(Beginning of Available records)
Lemma X6_restart_after_stop_witness :
  run initial_world
      (sample_before_stop
       ++ Invoke (CallStopListening S_OK) :: sample_during_join
       ++ [JoinReturns]) = Some sample_w3
  /\ in_join sample_w3 = false
  /\ IsInitialized (session sample_w3) = true
  /\ IsListening (session sample_w3) = false
  /\ should_stop_ (session sample_w3) = true
  /\ FAILED S_OK = false
  /\ exists w',
      step sample_w3 (Invoke (CallStartListening env_ok S_OK)) = Some w'
      /\ poller w' = AtLoopHead
      /\ should_stop_ (session w') = false.
Proof.
  assert (H1 : run initial_world
                 (sample_before_stop
                  ++ Invoke (CallStopListening S_OK) :: sample_during_join
                  ++ [JoinReturns]) = Some sample_w3)
    by (vm_compute; reflexivity).
  assert (H2 : in_join sample_w3 = false) by (vm_compute; reflexivity).
  assert (H3 : IsInitialized (session sample_w3) = true)
    by (vm_compute; reflexivity).
  assert (H4 : IsListening (session sample_w3) = false)
    by (vm_compute; reflexivity).
  assert (H5 : should_stop_ (session sample_w3) = true)
    by (vm_compute; reflexivity).
  assert (H6 : FAILED S_OK = false) by (vm_compute; reflexivity).
  destruct (X6_restart_after_stop _ sample_w3 env_ok S_OK WAIT_TIMEOUT
              H1 H2 H3 H4 H6) as (w' & w'' & Hs & Hp & _ & Hstop & _).
  split; [exact H1|]. split; [exact H2|]. split; [exact H3|].
  split; [exact H4|]. split; [exact H5|]. split; [exact H6|].
  exists w'. split; [exact Hs|]. split; [exact Hp|exact Hstop].
Defined.

(** ** What the polling thread calls *)

Lemma process_event_recognition r s :
  eEventId (ge_event r) = SPEI_RECOGNITION ->
  has_object (ge_event r) = true ->
  trace_of (process_event r s)
  = EGetText (lParam (ge_event r)) (gt_hr r)
    :: (if SUCCEEDED (gt_hr r) then
          match gt_text r with
          | Some text =>
              [ELock; ERead ResultSlot]
              ++ match result_callback_ s with
                 | Some f =>
                     if string_empty (WideToUtf8 text (mb_bytes r)) then []
                     else [EResult f (WideToUtf8 text (mb_bytes r)) true]
                 | None => []
                 end
              ++ [ECoTaskMemFree; EUnlock]
          | None => []
          end
        else [])
    ++ [ERelease (lParam (ge_event r))].
Proof.
  intros Hid Hobj. unfold process_event.
  rewrite Hid, Hobj, Z.eqb_refl. unfold_m. cbn.
  destruct (SUCCEEDED (gt_hr r)); [|reflexivity].
  destruct (gt_text r) as [text|]; [|reflexivity]. cbn.
  destruct (result_callback_ s); [|reflexivity].
  destruct (string_empty _); reflexivity.
Qed.

Lemma process_event_other r s :
  (eEventId (ge_event r) =? SPEI_RECOGNITION) = false ->
  trace_of (process_event r s)
  = if has_object (ge_event r) then [ERelease (lParam (ge_event r))] else [].
Proof.
  intros Hid. unfold process_event. rewrite Hid. unfold_m. cbn.
  destruct (eEventId (ge_event r) =? SPEI_FALSE_RECOGNITION);
    destruct (has_object (ge_event r)); reflexivity.
Qed.

Lemma invocations_app t1 t2 :
  invocations (t1 ++ t2) = invocations t1 ++ invocations t2.
Proof. unfold invocations. apply filter_app. Qed.

Lemma string_empty_false s : s <> EmptyString -> string_empty s = false.
Proof. destruct s; [congruence|reflexivity]. Qed.

(** X7. A result callback set by the control thread is the one used for
    the very next event: when SetResultCallback runs while the polling thread
    is draining and the thread then handles a recognition with a non-empty
    text, the callback just set is called once with that text, and the one
    it replaced is not called; after SetResultCallback(nullptr) nothing is
    called. *)
Theorem X7_replaced_callback_used_for_next_event :
  forall (w w1 w2 : World) (cb : option callback) (r : GetEventsReply)
         (text : wstring),
    in_join w = false ->
    poller w = Draining ->
    fetched_one r = true ->
    eEventId (ge_event r) = SPEI_RECOGNITION ->
    has_object (ge_event r) = true ->
    SUCCEEDED (gt_hr r) = true ->
    gt_text r = Some text ->
    WideToUtf8 text (mb_bytes r) <> EmptyString ->
    step w (Invoke (CallSetResultCallback cb)) = Some w1 ->
    step w1 (PollGetEvents r) = Some w2 ->
    invocations (effects_of PollingThread (history w2))
    = invocations (effects_of PollingThread (history w))
      ++ match cb with
         | Some g => [EResult g (WideToUtf8 text (mb_bytes r)) true]
         | None => []
         end.
Proof.
  intros w w1 w2 cb r text Hin Hp Hf Hid Hobj Hok Htext Hne Hset Hev.
  rewrite step_invoke_other, Hin in Hset by discriminate.
  apply control_runs_inv in Hset.
  destruct Hset as (Hs1 & Hin1 & Hh1 & Hp1).
  rewrite do_call_trace in Hh1, Hp1. cbn [existsb is_spawn orb] in Hp1.
  rewrite do_call_state in Hs1.
  cbn [step] in Hev. rewrite Hp1, Hp in Hev.
  rewrite RecognitionThread_get_events_run, Hf in Hev.
  rewrite (process_event_recognition r (session w1) Hid Hobj) in Hev.
  rewrite Hok, Htext, (string_empty_false _ Hne), Hs1 in Hev.
  remember (tagged PollingThread _) as tg eqn:Htg in Hev.
  injection Hev as <-. cbn [history].
  rewrite Hh1, !effects_of_app. subst tg.
  rewrite (effects_of_tagged_other _ _ _ tid_neq_pc), app_nil_r,
    effects_of_tagged_same.
  rewrite invocations_app. f_equal.
  destruct (session w); destruct cb; reflexivity.
Qed.
(** * Equal opportunity score (skfair/metrics/equal_opportunity_score.py)

    A shallow embedding of [equal_opportunity_score] and of the scoring
    function [impl] it returns, followed by the properties of the score.

    Modelling choices.
    - Labels and cell values are integers ([Z]).
    - A float64 is an exact canonical rational ([Qc]) or one of the special
      values [+inf], [-inf], [nan]; rounding is not modelled (every rate is a
      quotient of two counts).  Negative zero is not modelled.
    - Effects are explicit: the state of the estimator is threaded through
      [predict], and every call of [predict] and every warning issued during
      the call is appended to a log: the warnings of the scoring function
      itself ([warnings.warn]) and the RuntimeWarnings numpy issues for the
      two divisions of line 64 under its default error state ([divide] and
      [invalid] set to [warn]).  The log records that a warning was issued,
      not what the warning filters then do with it.
    - The operands of [&] are broadcast as numpy does for one-dimensional
      arrays (equal lengths, or one of them of length one), and a boolean
      index must have the length of the array it selects from.
    - An array carries its width and has rows of that width; a dataframe has
      distinct column labels, which may be names or integers.  A frame with
      a repeated label, where [X[label]] is a frame and not a column, is
      outside the model. *)

From Stdlib Require Import ZArith QArith Qcanon List Bool String Lia Sorted
  Permutation.
Import ListNotations.
(** X5.  The three places that call [drawArcs] do so only where its guards
    pass.  The [complete] callback puts a draw of the new destinations on a
    timer, and the arc effect a draw of the current ones, exactly when there
    is a map, a destination and a restaurant position.  The callback left by
    the effect that creates the map calls [drawArcs] exactly when there is a
    map and a destination; it tests no restaurant position, but exists only
    where that effect found one.  A draw that runs in such a state gets past
    the guards: it leaves on the map the layers that are not arcs, followed
    by what the pass built. *)
Theorem scheduled_draw_passes_guards :
  forall (invalidLatLng : Point -> bool) (c : Component),
    (forall data maxArcs,
        let r := Loading.complete data maxArcs c in
        let top := Ingest.topDestinations data maxArcs in
        (snd r = Some top <-> passesGuards top (fst r))
        /\ (snd r = None <-> ~ passesGuards top (fst r)))
    /\ (snd (Loading.arcEffect c) = true <-> passesGuards (destinations c) c)
    /\ (snd (Loading.forceRedraw c) = Some (destinations c)
        <-> mapRef c <> None /\ destinations c <> [])
    /\ (snd (Loading.forceRedraw c) = None
        <-> ~ (mapRef c <> None /\ destinations c <> []))
    /\ (forall mapContainer,
           Loading.initGuard mapContainer c = true ->
           (snd (Loading.forceRedraw c) = Some (destinations c)
            <-> passesGuards (destinations c) c))
    /\ (forall dests,
           passesGuards dests c ->
           exists m restaurant,
             mapRef c = Some m /\ restaurantCoordinates c = Some restaurant
             /\ mapRef (drawArcs invalidLatLng dests c)
                = Some {| Leaflet.layers :=
                            filter (fun l => negb (Leaflet.isFlowArc l))
                                   (Leaflet.layers m)
                            ++ RenderFacts.collect
                                 (RenderFacts.arcLayers invalidLatLng restaurant
                                    (Visual.maxVisitors dests)) dests 0;
                          Leaflet.fitted :=
                            RenderFacts.boundsAfter invalidLatLng restaurant
                              dests m |}).
Proof.
  intros inv c.
  assert (Hf : (snd (Loading.forceRedraw c) = Some (destinations c)
                <-> mapRef c <> None /\ destinations c <> [])
               /\ (snd (Loading.forceRedraw c) = None
                   <-> ~ (mapRef c <> None /\ destinations c <> []))).
  { unfold Loading.forceRedraw.
    destruct (mapRef c) as [m|], (destinations c) as [|d0 rest]; cbn [snd];
      split; split; intros H;
      first [ reflexivity | discriminate | (split; discriminate)
            | (intros [H1 H2]; congruence)
            | (destruct H as [H1 H2]; congruence)
            | (exfalso; apply H; split; discriminate) ]. }
  split; [|split; [|split; [apply Hf|split; [apply Hf|split]]]].
  - intros data maxArcs r top. unfold r, Loading.complete. fold top.
    unfold passesGuards.
    destruct (mapRef c) as [m|] eqn:Hm, top as [|d0 rest] eqn:Ht,
      (restaurantCoordinates c) as [p|] eqn:Hr;
      cbn [fst snd Loading.setDestinations logTo mapRef restaurantCoordinates];
      rewrite ?Hm, ?Hr; split; split; intros H;
      first [ reflexivity | discriminate | (repeat split; discriminate)
            | (intros (H1 & H2 & H3); congruence)
            | (destruct H as (H1 & H2 & H3); congruence)
            | (exfalso; apply H; repeat split; discriminate) ].
  - unfold Loading.arcEffect, passesGuards.
    cbn [logTo mapRef destinations restaurantCoordinates].
    destruct (mapRef c), (destinations c), (restaurantCoordinates c);
      cbn [snd]; split; intros H; try discriminate; try reflexivity;
      try (repeat split; discriminate);
      destruct H as (H1 & H2 & H3); congruence.
  - intros mapContainer Hg. rewrite (proj1 Hf). unfold passesGuards.
    unfold Loading.initGuard in Hg.
    destruct (restaurantCoordinates c); [|discriminate].
    split; [intros [H1 H2]; repeat split; try assumption; discriminate
           | intros (H1 & H2 & _); now split].
  - intros dests (Hm & Hd & Hr).
    destruct (mapRef c) as [m|] eqn:Em; [|congruence].
    destruct (restaurantCoordinates c) as [p|] eqn:Er; [|congruence].
    destruct dests as [|d0 rest]; [congruence|].
    exists m, p. split; [reflexivity|]. split; [reflexivity|].
    now rewrite (RenderFacts.drawArcs_eq inv c m p d0 rest Em Er).
Qed.

Lemma scheduled_draw_passes_guards_example :
  passesGuards [RenderFacts.filBistro] RenderFacts.ready
  /\ exists m restaurant,
       mapRef RenderFacts.ready = Some m
       /\ restaurantCoordinates RenderFacts.ready = Some restaurant
       /\ mapRef (drawArcs nanLatLng [RenderFacts.filBistro] RenderFacts.ready)
          = Some {| Leaflet.layers :=
                      filter (fun l => negb (Leaflet.isFlowArc l))
                             (Leaflet.layers m)
                      ++ RenderFacts.collect
                           (RenderFacts.arcLayers nanLatLng restaurant
                              (Visual.maxVisitors [RenderFacts.filBistro]))
                           [RenderFacts.filBistro] 0;
                    Leaflet.fitted :=
                      RenderFacts.boundsAfter nanLatLng restaurant
                        [RenderFacts.filBistro] m |}.
Proof.
  assert (H : passesGuards [RenderFacts.filBistro] RenderFacts.ready)
    by (repeat split; discriminate).
  split; [exact H|].
  destruct (scheduled_draw_passes_guards nanLatLng RenderFacts.ready)
    as (_ & _ & _ & _ & _ & Hd).
  exact (Hd [RenderFacts.filBistro] H).
Defined.

End LoadingFacts.

(** ** Drawing again *)

Module RedrawFacts.
Import JsNumber Leaflet Render RenderFacts.

Definition isMarker (layer : Layer) : bool :=
  match layer with
  | CircleMarkerLayer _ => true
  | _ => false
  end.

Definition isTile (layer : Layer) : bool :=
  match layer with
  | TileLayer => true
  | _ => false
  end.

Definition count (f : Layer -> bool) (ls : list Layer) : nat :=
  List.length (filter f ls).

Lemma count_app f l1 l2 : count f (l1 ++ l2) = (count f l1 + count f l2)%nat.
Proof. unfold count. now rewrite filter_app, length_app. Qed.

Lemma count_kept_arcs ls : count isFlowArc (filter (fun l => negb (isFlowArc l)) ls) = 0%nat.
Proof.
  unfold count. induction ls as [|l ls IH]; [reflexivity|].
  simpl. destruct (isFlowArc l) eqn:E; simpl; [exact IH|].
  now rewrite E.
Qed.

Lemma count_kept_other f ls :
  (forall l, f l = true -> isFlowArc l = false) ->
  count f (filter (fun l => negb (isFlowArc l)) ls) = count f ls.
Proof.
  intros Hf. unfold count. induction ls as [|l ls IH]; [reflexivity|].
  simpl. destruct (isFlowArc l) eqn:E; simpl.
  - destruct (f l) eqn:F; [|exact IH]. rewrite (Hf l F) in E. discriminate.
  - destruct (f l); simpl; now rewrite IH.
Qed.

Section Redraw.

Variable invalidLatLng : Point -> bool.
Variable restaurant : Point.
Variable maxVis : Z.

Lemma collect_layers_counts dests :
  (forall d, In d dests -> arcThrows invalidLatLng restaurant d = false) ->
  forall index,
    count isFlowArc (collect (arcLayers invalidLatLng restaurant maxVis) dests index)
    = List.length dests
    /\ count isMarker (collect (arcLayers invalidLatLng restaurant maxVis) dests index)
       = List.length dests
    /\ count isTile (collect (arcLayers invalidLatLng restaurant maxVis) dests index)
       = 0%nat
    /\ List.length (collect (arcTimers invalidLatLng restaurant maxVis) dests index)
       = List.length dests.
Proof.
  induction dests as [|d rest IH]; intros Hok index; [repeat split|].
  assert (Hd : arcThrows invalidLatLng restaurant d = false)
    by (apply Hok; now left).
  destruct (IH (fun d' H => Hok d' (or_intror H)) (S index)) as (I1 & I2 & I3 & I4).
  cbn [collect]. rewrite !count_app, length_app.
  assert (Ht : arcTimers invalidLatLng restaurant maxVis index d = [arcTimer maxVis d])
    by (unfold arcTimers; now rewrite Hd).
  rewrite (arcLayers_ok _ _ _ _ _ Hd), Ht.
  rewrite I1, I2, I3, I4. repeat split.
Qed.

End Redraw.
Ltac flag_player :=
  intros; unfold PlayerInfo.SetOwner, PlayerInfo.SetModerator, PlayerInfo.SetMuted;
  rewrite ?ApplyFlag_player; auto.

(** ** The members table *)

Lemma find_modify_eq k f m :
  PlayerList.find k (PlayerList.modify k f m) = option_map f (PlayerList.find k m).
Proof.
  induction m as [|[k' i] r IH]; simpl; [done|].
  destruct (N.eqb_spec k' k) as [->|Hne]; simpl.
  - by rewrite N.eqb_refl.
  - destruct (N.eqb_spec k' k); [done|]. apply IH.
Qed.

Lemma find_modify_ne k k' f m :
  k ≠ k' -> PlayerList.find k' (PlayerList.modify k f m) = PlayerList.find k' m.
Proof.
  intros Hne. induction m as [|[k1 i] r IH]; simpl; [done|].
  destruct (N.eqb_spec k1 k) as [->|H1]; simpl.
  - destruct (N.eqb_spec k k'); [done|]. apply IH.
  - destruct (N.eqb_spec k1 k'); [done|]. apply IH.
Qed.

Lemma find_erase_eq k m : PlayerList.find k (PlayerList.erase k m) = None.
Proof.
  induction m as [|[k' i] r IH]; simpl; [done|].
  destruct (N.eqb_spec k' k) as [->|Hne]; simpl; [done|].
  destruct (N.eqb_spec k' k); [done|]. apply IH.
Qed.

Lemma find_erase_ne k k' m :
  k ≠ k' -> PlayerList.find k' (PlayerList.erase k m) = PlayerList.find k' m.
Proof.
  intros Hne. induction m as [|[k1 i] r IH]; simpl; [done|].
  destruct (N.eqb_spec k1 k) as [->|H1]; simpl.
  - destruct (N.eqb_spec k k'); [done|]. apply IH.
  - destruct (N.eqb_spec k1 k'); [done|]. apply IH.
Qed.

Lemma find_insert_eq k i m : PlayerList.find k (PlayerList.insert k i m) = Some i.
Proof.
  induction m as [|[k' i'] r IH]; simpl.
  - by rewrite N.eqb_refl.
  - destruct (N.ltb_spec k k'); simpl.
    + by rewrite N.eqb_refl.
    + destruct (N.eqb_spec k' k) as [->|Hne]; simpl.
      * by rewrite N.eqb_refl.
      * destruct (N.eqb_spec k' k); [done|]. apply IH.
Qed.

Lemma find_insert_ne k k' i m :
  k ≠ k' -> PlayerList.find k' (PlayerList.insert k i m) = PlayerList.find k' m.
Proof.
  intros Hne. induction m as [|[k1 i1] r IH]; simpl.
  - by destruct (N.eqb_spec k k').
  - destruct (N.ltb_spec k k1); simpl.
    + by destruct (N.eqb_spec k k').
    + destruct (N.eqb_spec k1 k) as [->|H1]; simpl.
      * by destruct (N.eqb_spec k k').
      * destruct (N.eqb_spec k1 k'); [done|]. apply IH.
Qed.

Lemma subscript_found k i m :
  PlayerList.find k m = Some i -> PlayerList.subscript k m = m.
Proof. unfold PlayerList.subscript. by intros ->. Qed.

Lemma find_subscript_eq k m :
  PlayerList.find k (PlayerList.subscript k m)
  = Some (match PlayerList.find k m with Some i => i | None => PlayerInfo.default end).
Proof.
  unfold PlayerList.subscript. destruct (PlayerList.find k m) eqn:E; [done|].
  apply find_insert_eq.
Qed.

Lemma find_subscript_ne k k' m :
  k ≠ k' -> PlayerList.find k' (PlayerList.subscript k m) = PlayerList.find k' m.
Proof.
  intros Hne. unfold PlayerList.subscript.
  destruct (PlayerList.find k m); [done|]. by apply find_insert_ne.
Qed.

Lemma keys_modify k f m : PlayerList.keys (PlayerList.modify k f m) = PlayerList.keys m.
Proof.
  induction m as [|[k' i] r IH]; simpl; [done|].
  destruct (k' =? k); simpl; by rewrite IH.
Qed.

Lemma size_modify k f m : PlayerList.size (PlayerList.modify k f m) = PlayerList.size m.
Proof.
  unfold PlayerList.size. f_equal.
  change (List.length (PlayerList.modify k f m)) with (length (PlayerList.modify k f m)).
  rewrite <- (length_map fst (PlayerList.modify k f m)).
  fold (PlayerList.keys (PlayerList.modify k f m)). rewrite keys_modify.
  unfold PlayerList.keys. by rewrite length_map.
Qed.

Lemma find_In k i m : PlayerList.find k m = Some i -> In (k, i) m.
Proof.
  induction m as [|[k' i'] r IH]; simpl; [done|].
  destruct (N.eqb_spec k' k) as [->|Hne]; intros H.
  - left. congruence.
  - right. by apply IH.
Qed.

Lemma In_find k i m : In (k, i) m -> exists i', PlayerList.find k m = Some i'.
Proof.
  induction m as [|[k' i'] r IH]; simpl; [done|].
  intros [H|H].
  - inversion H; subst. rewrite N.eqb_refl. eauto.
  - destruct (k' =? k); eauto.
Qed.

Lemma find_keys k i m : PlayerList.find k m = Some i -> In k (PlayerList.keys m).
Proof. intros H. apply find_In in H. apply (in_map fst) in H. exact H. Qed.

Lemma In_keys_erase x k m :
  In x (PlayerList.keys (PlayerList.erase k m)) -> In x (PlayerList.keys m).
Proof.
  induction m as [|[k' i] r IH]; simpl; [done|].
  destruct (k' =? k); simpl; intros H; [right; auto|].
  destruct H as [H|H]; [by left|right; auto].
Qed.

Lemma In_keys_insert x k i m :
  In x (PlayerList.keys (PlayerList.insert k i m)) -> x = k \/ In x (PlayerList.keys m).
Proof.
  induction m as [|[k' i'] r IH]; simpl.
  - intros [H|[]]; by left.
  - destruct (k <? k'); simpl.
    + intros [H|[H|H]]; auto.
    + destruct (k' =? k); simpl.
      * intros [H|H]; auto.
      * intros [H|H]; [auto|]. destruct (IH H); auto.
Qed.

Lemma ascending_erase k m : ascending m -> ascending (PlayerList.erase k m).
Proof.
  unfold ascending. induction m as [|[k' i] r IH]; simpl; [done|].
  intros H. apply StronglySorted_inv in H as [Hr Hk].
  destruct (k' =? k); [by apply IH|]. simpl. constructor; [by apply IH|].
  rewrite List.Forall_forall in *. intros x Hx. apply Hk. by eapply In_keys_erase.
Qed.

Lemma ascending_insert k i m : ascending m -> ascending (PlayerList.insert k i m).
Proof.
  unfold ascending. induction m as [|[k' i'] r IH]; simpl.
  - intros _. repeat constructor.
  - intros H. pose proof H as H0. apply StronglySorted_inv in H as [Hr Hk].
    destruct (N.ltb_spec k k') as [Hlt|Hge]; simpl.
    + constructor; [done|]. constructor; [done|].
      rewrite List.Forall_forall in *. intros x Hx. specialize (Hk x Hx). lia.
    + destruct (N.eqb_spec k' k) as [->|Hne]; simpl; [done|].
      constructor; [by apply IH|].
      rewrite List.Forall_forall in *. intros x Hx.
      destruct (In_keys_insert _ _ _ _ Hx) as [->|Hin]; [lia|by apply Hk].
Qed.

Lemma wf_modify k f m :
  (forall i, PlayerInfo.player i = k -> PlayerInfo.player (f i) = k) ->
  wf_players m -> wf_players (PlayerList.modify k f m).
Proof.
  intros Hf [Ho Ha]. split; [|unfold ascending; by rewrite keys_modify].
  clear Ha. induction Ho as [|[k' i] r Hki Hr IH]; simpl; [constructor|].
  destruct (N.eqb_spec k' k) as [->|Hne]; constructor; simpl in *; auto.
Qed.

Lemma wf_erase k m : wf_players m -> wf_players (PlayerList.erase k m).
Proof.
  intros [Ho Ha]. split; [|by apply ascending_erase].
  clear Ha. induction Ho as [|[k' i] r Hki Hr IH]; simpl; [constructor|].
  destruct (k' =? k); [done|]. by constructor.
Qed.

Lemma wf_insert k i m :
  PlayerInfo.player i = k -> wf_players m -> wf_players (PlayerList.insert k i m).
Proof.
  intros Hi [Ho Ha]. split; [|by apply ascending_insert].
  clear Ha. induction Ho as [|[k' i'] r Hki Hr IH]; simpl.
  - by repeat constructor.
  - destruct (k <? k'); [by repeat constructor|].
    destruct (N.eqb_spec k' k) as [->|Hne]; by constructor.
Qed.

Lemma wf_find k i m : wf_players m -> PlayerList.find k m = Some i -> PlayerInfo.player i = k.
Proof.
  intros [Hwf _] Hf. apply find_In in Hf.
  unfold own_keys in Hwf. rewrite Forall_forall in Hwf. apply (Hwf (k, i)).
  by apply list_elem_of_In.
Qed.

Lemma first_moderator_found m g :
  wf_players m -> first_moderator m = Some g ->
  exists i, PlayerList.find g m = Some i.
Proof.
  intros [Ho _]. induction Ho as [|[k i] r Hki Hr IH]; simpl; [done|].
  destruct (PlayerInfo.IsModerator i).
  - intros [= <-]. simpl in Hki. rewrite Hki, N.eqb_refl. eauto.
  - intros H. destruct (k =? g); eauto.
Qed.

Lemma SelectNewOwner_found c :
  wf_players (m_players c) ->
  guid_bool (SelectNewOwner c) = true -> IsOn c (SelectNewOwner c) = true.
Proof.
  intros Hwf. unfold SelectNewOwner, IsOn.
  destruct (first_moderator (m_players c)) as [g|] eqn:E.
  - destruct (first_moderator_found _ _ Hwf E) as [i ->]. done.
  - destruct (m_players c) as [|[k i] r]; [done|]. destruct Hwf as [Hwf _].
    inversion Hwf as [|? ? Hki]; subst. simpl in Hki. simpl.
    intros _. by rewrite Hki, N.eqb_refl.
Qed.

(** ** Commands: state and packets *)

Lemma fst_seq (a b : Cmd) c : fst ((a >> b) c) = fst (b (fst (a c))).
Proof. unfold seq. destruct (a c) as [c1 e1]. simpl. by destruct (b c1). Qed.


Lemma guid_bool_true g : guid_bool g = true <-> g ≠ 0.
Proof. unfold guid_bool. destruct (N.eqb_spec g 0); simpl; split; congruence. Qed.

Lemma guid_bool_Npos p : guid_bool (Npos p) = true.
Proof. done. Qed.

Lemma fst_SetOwner w guid exclaim c :
  fst (SetOwner w guid exclaim c)
  = set_players (SetOwner_players guid (m_ownerGuid c) (m_players c)) (set_ownerGuid guid c).
Proof.
  unfold SetOwner. rewrite !fst_seq. unfold SetOwner_players, update.
  destruct c as [an mo na fl ci ow st rz pw pl bn]; simpl.
  destruct (guid_bool ow); simpl;
    [destruct (PlayerList.find ow pl); simpl|];
    destruct (guid_bool guid); simpl; destruct exclaim; reflexivity.
Qed.

Lemma find_SetOwner_players guid owner m k :
  PlayerList.find k (SetOwner_players guid owner m)
  = SetOwner_entry guid owner k (PlayerList.find k m).
Proof.
  unfold SetOwner_players, SetOwner_entry.
  set (m1 := if guid_bool owner then _ else m).
  assert (H1 : PlayerList.find k m1
               = if guid_bool owner && (owner =? k)
                 then option_map (fun i => PlayerInfo.SetOwner false
                        (PlayerInfo.SetModerator (guid_bool guid) i)) (PlayerList.find k m)
                 else PlayerList.find k m).
  { subst m1. destruct (guid_bool owner); simpl; [|done].
    destruct (N.eqb_spec owner k) as [->|Hne].
    - destruct (PlayerList.find k m) eqn:E; simpl; [|done].
      rewrite !find_modify_eq, E. done.
    - destruct (PlayerList.find owner m); [|done].
      by rewrite !find_modify_ne. }
  destruct (guid_bool guid); simpl; [|exact H1].
  destruct (N.eqb_spec guid k) as [->|Hne].
  - rewrite find_modify_eq, find_subscript_eq, find_modify_eq, find_subscript_eq, H1.
    simpl. done.
  - rewrite find_modify_ne, find_subscript_ne, find_modify_ne, find_subscript_ne by done.
    exact H1.
Qed.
(End of Available records)
Look through the entries above; copy each line where the string "numpy" appears.

**Task answer**
      itself ([warnings.warn]) and the RuntimeWarnings numpy issues for the
    - The operands of [&] are broadcast as numpy does for one-dimensional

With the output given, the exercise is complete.